- Requirement
Reproduce every record below, character by character.

- Saved entries
****************

(** * finia: the [fintrack_desktop] convenience launcher

    A shallow embedding of [fintrack_desktop.py] and of the part of the
    Python runtime its behaviour depends on, followed by the properties
    of the launcher.

    The launcher is a module body of four statements:

    - [_repo_root] : [Path(__file__).resolve().parents[1]];
    - [sys.path.insert(0, str(_repo_root()))];
    - [from desktop.fintrack_desktop.app import main];
    - [if __name__ == "__main__": raise SystemExit(main())].

    The application package [desktop.fintrack_desktop.app] is not part of
    the launcher: the import system and the entry point it yields are
    parameters of the model (record [host]). *)

From stdpp Require Import base numbers list strings pretty.

Open Scope string_scope.
Open Scope list_scope.
Open Scope Z_scope.

(** ** Python values, exceptions and the effect monad *)

(** The values [main()] may return. [VBool] is kept apart from [VInt]
    although [bool] is a subclass of [int]; [VObj] is any other object,
    carried with the text [str()] gives for it. *)
Inductive value :=
  | VNone
  | VBool (b : bool)
  | VInt (n : Z)
  | VStr (s : string)
  | VObj (str : string).

(** The exceptions the model distinguishes. [SystemExit] carries its
    [code]; [Exception] stands for every exception class that is neither
    [SystemExit] nor one of the others listed. *)
Inductive exn :=
  | SystemExit (code : value)
  | KeyboardInterrupt
  | IndexError (idx : Z)
  | ModuleNotFoundError (name : string)
  | ImportError (msg : string)
  | Exception (cls msg : string).

Inductive result (A : Type) :=
  | Ok (a : A)
  | Raise (e : exn).
Arguments Ok {A} a.
Arguments Raise {A} e.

****************

- Response area
(** * finia: the [fintrack_desktop] convenience launcher

    A shallow embedding of [fintrack_desktop.py] and of the part of the
    Python runtime its behaviour depends on, followed by the properties
    of the launcher.

    The launcher is a module body of four statements:

    - [_repo_root] : [Path(__file__).resolve().parents[1]];
    - [sys.path.insert(0, str(_repo_root()))];
    - [from desktop.fintrack_desktop.app import main];
    - [if __name__ == "__main__": raise SystemExit(main())].

    The application package [desktop.fintrack_desktop.app] is not part of
    the launcher: the import system and the entry point it yields are
    parameters of the model (record [host]). *)

From stdpp Require Import base numbers list strings pretty.

Open Scope string_scope.
Open Scope list_scope.
Open Scope Z_scope.

(** ** Python values, exceptions and the effect monad *)

(** The values [main()] may return. [VBool] is kept apart from [VInt]
    although [bool] is a subclass of [int]; [VObj] is any other object,
    carried with the text [str()] gives for it. *)
Inductive value :=
  | VNone
  | VBool (b : bool)
  | VInt (n : Z)
  | VStr (s : string)
  | VObj (str : string).

(** The exceptions the model distinguishes. [SystemExit] carries its
    [code]; [Exception] stands for every exception class that is neither
    [SystemExit] nor one of the others listed. *)
Inductive exn :=
  | SystemExit (code : value)
  | KeyboardInterrupt
  | IndexError (idx : Z)
  | ModuleNotFoundError (name : string)
  | ImportError (msg : string)
  | Exception (cls msg : string).

Inductive result (A : Type) :=
  | Ok (a : A)
  | Raise (e : exn).
Arguments Ok {A} a.
Arguments Raise {A} e.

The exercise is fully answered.